=== Your goal ===
Return the records exactly, from the first line through the "(** Another caller" line.

[Opening Given information section]

Lemma demoPrint_ok fields text : (length fields <= 3)%nat -> demoPrint fields = Some text -> is_bytes text /\ len text <= 1000.
Proof.
  intros Hl [= <-]. split.
  - apply Forall_bind, Forall_forall. intros [k v] _. repeat constructor; cbn; try (destruct k; cbn; lia); apply Z.mod_pos_bound; lia.
  - unfold len. destruct fields as [|? [|? [|? [|? ?]]]]; cbn in *; lia.
Qed.

Definition demoRun (cs : list Choice) : System + Site :=
  run demoEnqueue demoDequeue demoPrint (fun b => Some (demoParse b)) 100 10 cs (system0 []).

(** The system once a schedule has run. *)
Definition demoAfter (cs : list Choice) : System (Q := list SendBrQueueNode) :=
  match demoRun cs with inl s => s | inr _ => system0 [] end.

Definition demoRuns (cs : list Choice) : bool := match demoRun cs with inl _ => true | inr _ => false end.

Lemma demoRuns_after cs : demoRuns cs = true ->
  run demoEnqueue demoDequeue demoPrint (fun b => Some (demoParse b)) 100 10 cs (system0 []) = inl (demoAfter cs).
Proof. unfold demoRuns, demoAfter, demoRun. by destruct (run _ _ _ _ _ _ _ _). Qed.

Definition demoMac : bytes := [49; 49; 58; 50; 50; 58; 51; 51; 58; 52; 52; 58; 53; 53; 58; 54; 54; 0].
Definition demoOption : ConnectOption := ConnManager.MkOption 2 (ConnManager.BrPeer demoMac) 0.
Definition demoRequest (n : Z) : RequestInfo := MkReq n (ConnManager.MkResult (Some n) (Some n)).
Definition demoEnv (message more : bool) (r : bytes) : Env := MkEnv true true message true more 5 r.
Definition demoGo (i n : nat) : list Choice := replicate n (Step i (demoEnv true true (replicate 24 0))).

(** A response of the peer that counts one reference. *)
Definition demoFrame : bytes :=
  BrTrans.headBytes true (BrTrans.MkHead (wrapS 32 BrTrans.MAGIC_NUMBER) 11 1 0 4) ++ [1; METHOD_NOTIFY_RESPONSE; 3; 1].

(** The first connection, made and told of by the looper (thread 1) and its
    reader (thread 3); threads 0 and 2 are the sender and the caller. *)
Definition demoConnecting : list Choice := Call (TConnect demoOption (demoRequest 7)) :: demoGo 2 40 ++ demoGo 1 3.
Definition demoEstablished : list Choice := demoConnecting ++ demoGo 3 12.

(** Another caller asks for the same peer; the first connection goes away
    while it is between finding the connection and reading its state. *)
Definition demoStateRead : list Choice :=
  demoEstablished ++ Call (TConnect demoOption (demoRequest 8)) :: demoGo 4 4 ++ Call (TDisconnectNow demoOption) :: demoGo 5 10 ++ demoGo 1 40.

(** The connection that is just listed goes away before its maker, for which
    there is no memory for the message, gives it up. *)
Definition demoPublished : list Choice :=
  Call (TConnect demoOption (demoRequest 7)) :: demoGo 2 16 ++ Call (TDisconnectNow demoOption) :: demoGo 3 10 ++ demoGo 1 40
  ++ [Step 2 (demoEnv false true demoFrame); Step 2 (demoEnv false true demoFrame)].

(** The sender holds the connection, which is closed; a response that was on
    its way brings it back to life, and it is closed again when its reader
    ends. *)
Definition demoTwice : list Choice :=
  demoEstablished ++ Call (TPost 131073 [1; 2; 3] 3 9 0) :: demoGo 4 10 ++ demoGo 0 3 ++ Call (TDisconnectNow demoOption) :: demoGo 5 10
  ++ replicate 7 (Step 3 (demoEnv true true demoFrame)) ++ demoGo 1 40 ++ replicate 30 (Step 3 (demoEnv true false demoFrame)).

(** The user of the connection gives it up. *)
Definition demoLast : list Choice := demoEstablished ++ Call (TDisconnect 131073) :: demoGo 4 20.

(** The access of [GetBrConnStateByConnOption] does go wrong. *)
Lemma state_read_use_after_free : demoRun (demoStateRead ++ demoGo 4 1) = inr SStateRead /\
  dropsOf (log (world (demoAfter demoStateRead))) = [0%nat].
Proof. split; vm_compute; reflexivity. Qed.

(** So does the release of [ConnectDeviceFirstTime]. *)
Lemma published_use_after_free : demoRun demoPublished = inr SPublished.
Proof. vm_compute. reflexivity. Qed.

(** A connection that is closed and heard of again loses its first reference
    twice, and the sender then uses it after its release. *)
Lemma double_drop_use_after_free : dropsOf (log (world (demoAfter demoTwice))) = [0; 0]%nat /\
  demoRun (demoTwice ++ demoGo 0 1) = inr SHeld.
Proof. split; vm_compute; reflexivity. Qed.

(** When the last user disconnects, nothing is sent: the state is already
    closing and the request is refused by [PostBytesInner].  After the
    timeout the connection is connected again, without users. *)
Lemma last_disconnect_unsent :
  (fun i => (state i, refCount i)) <$> infos (world (demoAfter demoLast)) !! 0%nat = Some (BR_CONNECTION_STATE_CLOSING, 0) /\
  queue (world (demoAfter demoLast)) = [] /\
  (fun i => (state i, refCount i)) <$> infos (world (demoAfter (demoLast ++ demoGo 1 20))) !! 0%nat = Some (BR_CONNECTION_STATE_CONNECTED, 0) /\
  log (world (demoAfter (demoLast ++ demoGo 1 20))) = log (world (demoAfter demoEstablished)).
Proof. split_and!; vm_compute; reflexivity. Qed.

Lemma br_no_use_after_free_witness :
  (exists a i, infos (world (demoAfter demoEstablished)) !! a = Some i /\ a ∈ g_connection_list (world (demoAfter demoEstablished)) /\
    infoObjRefCount i = 1) /\
  (forall site, step demoEnqueue demoDequeue demoPrint (fun b => Some (demoParse b)) 100 10
      (Step 4 (demoEnv true true (replicate 24 0))) (demoAfter demoStateRead) = inr site ->
    site = SStateRead \/ site = SPublished \/ site = SString \/ site = SNull).
Proof.
  assert (Forall choiceOk demoEstablished) as H1 by (apply (bool_decide_unpack _); vm_compute; exact I).
  assert (Forall choiceOk demoStateRead) as H2 by (apply (bool_decide_unpack _); vm_compute; exact I).
  assert (demoRuns demoEstablished = true) as R1 by (vm_compute; reflexivity).
  assert (demoRuns demoStateRead = true) as R2 by (vm_compute; reflexivity).
  pose proof (br_no_use_after_free demoEnqueue demoDequeue demoPrint (fun b => Some (demoParse b)) 100 10 demoPrint_ok [] demoEstablished
    _ H1 (demoRuns_after _ R1)) as (_ & _ & H).
  pose proof (br_no_use_after_free demoEnqueue demoDequeue demoPrint (fun b => Some (demoParse b)) 100 10 demoPrint_ok [] demoStateRead
    _ H2 (demoRuns_after _ R2)) as (K & _ & _).
  split.
  - exists 0%nat. eexists. split; [vm_compute; reflexivity|].
    refine ((fun x => conj (proj1 x) (proj2 (proj2 x))) (H _ _ _ 0%nat _ _)).
    + apply (bool_decide_unpack _). vm_compute. exact I.
    + vm_compute. reflexivity.
    + vm_compute. reflexivity.
    + vm_compute. reflexivity.
  - intros site E. refine (K _ site _ E _); apply (bool_decide_unpack _); vm_compute; exact I.
Defined.

Lemma br_answers_once_witness : answeredOf (log (world (demoAfter demoEstablished))) ⊆+ issuedOf (log (world (demoAfter demoEstablished))) /\
  answeredOf (log (world (demoAfter demoEstablished))) = [demoRequest 7].
Proof.
  split; [|vm_compute; reflexivity].
  apply (br_answers_once demoEnqueue demoDequeue demoPrint (fun b => Some (demoParse b)) 100 10
      demoPrint_ok [] demoEstablished).
  - apply (bool_decide_unpack _). vm_compute. exact I.
  - vm_compute. reflexivity.
Defined.

Lemma br_windows_witness : exists i, infos (world (demoAfter demoEstablished)) !! 0%nat = Some i /\ MIN_WINDOWS <= windows i <= MAX_WINDOWS.
Proof.
  eexists. split; [vm_compute; reflexivity|].
  refine (br_windows demoEnqueue demoDequeue demoPrint (fun b => Some (demoParse b)) 100 10
      demoPrint_ok [] demoEstablished (demoAfter demoEstablished) _ _ 0%nat _ _).
  - apply (bool_decide_unpack _). vm_compute. exact I.
  - vm_compute. reflexivity.
  - vm_compute. reflexivity.
Defined.

End BrSafety.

[Closing Given information section]

=== Task output ===
Lemma demoPrint_ok fields text : (length fields <= 3)%nat -> demoPrint fields = Some text -> is_bytes text /\ len text <= 1000.
Proof.
  intros Hl [= <-]. split.
  - apply Forall_bind, Forall_forall. intros [k v] _. repeat constructor; cbn; try (destruct k; cbn; lia); apply Z.mod_pos_bound; lia.
  - unfold len. destruct fields as [|? [|? [|? [|? ?]]]]; cbn in *; lia.
Qed.

Definition demoRun (cs : list Choice) : System + Site :=
  run demoEnqueue demoDequeue demoPrint (fun b => Some (demoParse b)) 100 10 cs (system0 []).

(** The system once a schedule has run. *)
Definition demoAfter (cs : list Choice) : System (Q := list SendBrQueueNode) :=
  match demoRun cs with inl s => s | inr _ => system0 [] end.

Definition demoRuns (cs : list Choice) : bool := match demoRun cs with inl _ => true | inr _ => false end.

Lemma demoRuns_after cs : demoRuns cs = true ->
  run demoEnqueue demoDequeue demoPrint (fun b => Some (demoParse b)) 100 10 cs (system0 []) = inl (demoAfter cs).
Proof. unfold demoRuns, demoAfter, demoRun. by destruct (run _ _ _ _ _ _ _ _). Qed.

Definition demoMac : bytes := [49; 49; 58; 50; 50; 58; 51; 51; 58; 52; 52; 58; 53; 53; 58; 54; 54; 0].
Definition demoOption : ConnectOption := ConnManager.MkOption 2 (ConnManager.BrPeer demoMac) 0.
Definition demoRequest (n : Z) : RequestInfo := MkReq n (ConnManager.MkResult (Some n) (Some n)).
Definition demoEnv (message more : bool) (r : bytes) : Env := MkEnv true true message true more 5 r.
Definition demoGo (i n : nat) : list Choice := replicate n (Step i (demoEnv true true (replicate 24 0))).

(** A response of the peer that counts one reference. *)
Definition demoFrame : bytes :=
  BrTrans.headBytes true (BrTrans.MkHead (wrapS 32 BrTrans.MAGIC_NUMBER) 11 1 0 4) ++ [1; METHOD_NOTIFY_RESPONSE; 3; 1].

(** The first connection, made and told of by the looper (thread 1) and its
    reader (thread 3); threads 0 and 2 are the sender and the caller. *)
Definition demoConnecting : list Choice := Call (TConnect demoOption (demoRequest 7)) :: demoGo 2 40 ++ demoGo 1 3.
Definition demoEstablished : list Choice := demoConnecting ++ demoGo 3 12.

(** Another caller asks for the same peer; the first connection goes away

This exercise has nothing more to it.